Die Covid-19-Pandemie verschärfte die große Ungleichheit und Armut in der Europäischen Union, obwohl die EU ein umfangreiches Konjunkturprogramm mit Mitteln zur Bekämpfung der sozialen Ausgrenzung und Maßnahmen zur Milderung der Folgen in den einzelnen Ländern bereitgestellt hat. Offiziellen Schätzungen zufolge war etwa ein Fünftel der EU-Bevölkerung von Armut oder sozialer Ausgrenzung bedroht. Hilfsorganisationen wie die Tafel wurden stärker in Anspruch genommen und Kinderarmut nahm zu, die Maßnahmen zum Ausgleich der steigenden Energiekosten schienen unzureichend. Roma waren weiterhin einem unverhältnismäßig hohen Risiko ausgesetzt, in Armut und sozialer Ausgrenzung leben zu müssen.
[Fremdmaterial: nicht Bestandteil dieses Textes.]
Definition one_level (inner : Callbacks) (fuel : nat) : Callbacks := {|
  call_handler h crtc frame usec data :=
    match h with
    | drmmode_flip_handler_proc => drmmode_flip_handler crtc frame usec data
    | amdgpu_scanout_flip_handler_proc => amdgpu_scanout_flip_handler crtc frame usec data
    | amdgpu_scanout_update_handler_proc => amdgpu_scanout_update_handler crtc frame usec data
    | amdgpu_prime_scanout_update_handler_proc => amdgpu_prime_scanout_update_handler crtc frame usec data
    | amdgpu_present_vblank_handler_proc => amdgpu_present_vblank_handler crtc frame usec data
    | amdgpu_present_flip_event_proc => amdgpu_present_flip_event crtc frame usec data
    | amdgpu_dri2_frame_event_handler_proc => amdgpu_dri2_frame_event_handler fuel crtc frame usec data
    | amdgpu_dri2_flip_event_handler_proc => amdgpu_dri2_flip_event_handler crtc frame usec data
    end;
  call_abort a crtc data :=
    match a with
    | drmmode_flip_abort_proc => abort_crtc crtc (fun c => drmmode_flip_abort c data)
    | amdgpu_scanout_flip_abort_proc => abort_crtc crtc (fun c => amdgpu_scanout_flip_abort c data)
    | amdgpu_scanout_update_abort_proc => amdgpu_scanout_update_abort data
    | amdgpu_prime_scanout_update_abort_proc => abort_crtc crtc amdgpu_prime_scanout_update_abort
    | amdgpu_present_vblank_abort_proc => amdgpu_present_vblank_abort data
    | amdgpu_present_flip_abort_proc => amdgpu_present_flip_abort data
    | amdgpu_dri2_frame_event_abort_proc => amdgpu_dri2_frame_event_abort data
    | amdgpu_dri2_flip_event_abort_proc => amdgpu_dri2_flip_event_abort crtc data
    end
|}.

(** Calls nested [n] deep. *)
Fixpoint driver_callbacks (n : nat) : Callbacks :=
  match n with
  | O => {| call_handler _ _ _ _ _ := nofuel; call_abort _ _ _ := nofuel |}
  | S n' => one_level (driver_callbacks n') n
  end.

Context `{psafe : !PrimeSafe}.

Lemma one_level_safe inner fuel : @CallbacksSafe inner -> @CallbacksSafe (one_level inner fuel).
Proof.
  intros Hs.
  assert (Hc : forall c f, (forall x, keeps (f x)) -> keeps (abort_crtc c f)).
  { intros c f Hf. unfold abort_crtc. apply keeps_bind; [keeps_auto | done]. }
  split.
  - intros [] c f u d; cbn [call_handler one_level];
      auto using flip_handler_keeps, scanout_flip_handler_keeps, scanout_update_handler_keeps,
        prime_update_handler_keeps, present_vblank_handler_keeps, present_flip_event_keeps,
        frame_event_handler_keeps, flip_event_handler_keeps.
  - intros [] c d; cbn [call_abort one_level];
      auto using flip_abort_keeps, scanout_flip_abort_keeps, scanout_update_abort_keeps, prime_update_abort_keeps,
        present_vblank_abort_keeps, present_flip_abort_keeps, frame_event_abort_keeps, flip_event_abort_keeps.
Qed.

#[export] Instance driver_callbacks_safe n : @CallbacksSafe (driver_callbacks n).
Proof. induction n as [|n IH]; [split; intros; apply keeps_nofuel | by apply one_level_safe]. Qed.
End Callbacks.

(** ** The driver under the X server *)

(** What the server, the kernel and clients can ask of the driver. *)
Inductive request : Type :=
| DrmEvent
| ClientState (client : Z) (gone : bool)
| BlockHandler (scrn : loc)
| CrtcDpms (crtc : loc) (mode : Z)
| SetModeMajor (crtc : loc) (mode : option DisplayModeRec) (rot x y : Z)
| CloseQueue (scrn : loc)
| Dri2Init (scrn : loc)
| Dri2Close
| Dri2CopyRegion (scrn : loc) (draw : Z) (r : region) (dest src : loc)
| Dri2GetMsc (draw : Z)
| Dri2WaitMsc (client draw target divisor remainder : Z)
| Dri2Swap (client draw : Z) (front back : loc) (target divisor remainder func data : Z)
| PresentInit (scrn : loc) (ok : bool)
| PresentGetUstMsc (crtc : loc)
| PresentVblank (crtc : loc) (event_id msc : Z)
| PresentAbort (event_id : Z)
| PresentCheckFlip (crtc : loc) (window : option loc) (pix : loc)
| PresentFlip (crtc : loc) (event_id msc : Z) (pix : loc) (sync : bool)
| PresentUnflip (scrn : loc) (event_id : Z)
| VrrProperty (scrn window : loc) (vrr : bool)
(* cursors *)
| CursorMove (crtc : loc) (x y : Z)
| CursorHide (crtc : loc)
| CursorShow (crtc : loc)
| CursorLoad (crtc : loc) (image : list Z)
(* rotation *)
| ShadowCreate (crtc : loc) (data : bool) (width height : Z)
| ShadowDestroy (crtc : loc)
(* colors and outputs *)
| GammaSet (crtc : loc) (r g b : list Z) (size : Z)
| OutputDetect (output : loc)
| OutputSetProperty (output : loc) (property : string) (v : RRPropertyValue)
| OutputGetProperty (output : loc) (property : string)
| OutputResources (scrn output : loc)
| Uevents (scrn : loc)
(* leases *)
| LeaseCreate (lease : loc)
| LeaseTerminate (scrn lease : loc)
| LeasesValidate (scrn : loc)
(* the screen *)
| DamageEvent (scrn : loc) (client : Z) (types : list Z)
| FlushClient (scrn : loc) (client : option Z)
| SaveScreen (scrn : loc) (unblank : bool)
| AdjustFrame (scrn : loc) (x y : Z)
| Resize (scrn : loc) (width height : Z)
| SetDesiredModes (scrn : loc) (set_hw : bool)
| WindowExposures (scrn : loc)
| LeaveVT (scrn : loc) (has_gc : bool)
| EnterVT (scrn : loc)
| BlackTimer (scrn : loc)
(* drawing *)
| Draw (scrn : loc) (d : drawing).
Die EU behinderte entscheidende Maßnahmen zur Beendigung der Covid-19-Pandemie, indem sie sich Vorschlägen widersetzte, Patent- und Handelsregelungen vorübergehend auszusetzen, die die weltweite Produktion und Verfügbarkeit von Tests, Behandlungen und Impfstoffen gegen Covid-19 erleichtern könnten.

Die Europäische Kommission verabschiedete im Juli Legislativvorschläge zum Erreichen der Klimaneutralität bis 2050, darunter eine 55-prozentige Emissionsreduzierung bis 2030, doch das Europäische Parlament stimmte für eine Verlängerung der Gassubventionen bis 2027 und untergrub damit diese Bemühungen. Die 27 Mitglieder der EU gehören zusammen zu den zehn größten Treibhausgasemittenten weltweit und tragen damit zur weltweiten Klimakrise bei.

Die EU und mehrere Staaten spielten weiterhin eine führende Rolle bei UN-Initiativen im Zusammenhang mit den Menschenrechten in Ländern wie Afghanistan, Belarus, Sudan, Äthiopien, Syrien, Sri Lanka, Myanmar, Nicaragua und Nordkorea sowie beim Klimawandel. Die Einstimmigkeitsregel der EU in der Außenpolitik verhinderte jedoch häufig ein entschlossenes Vorgehen gegen schwerwiegende Menschenrechtsverletzungen oder sogar deren Anprangerung, vor allem in Bezug auf Länder wie Ägypten, Israel, die Golfstaaten und Indien.

Kritische Äußerungen zur jeweiligen Menschenrechtssituation wurden häufig nur im Rahmen bilateraler Treffen gemacht. Es ist höchst fraglich, ob die in der Lage sind, positive Veränderungen voranzutreiben. Auf Drängen des Europäischen Parlaments arbeitet die EU an einer Gesetzgebung für eine obligatorische menschenrechtliche und ökologische Sorgfaltspflicht für Unternehmen. Außerdem reformiert die EU ihr Allgemeines Präferenzsystem (APS), das Drittländern einen präferenziellen Zugang zum EU-Markt gewährt, der an verschiedene menschenrechtliche Bedingungen geknüpft ist.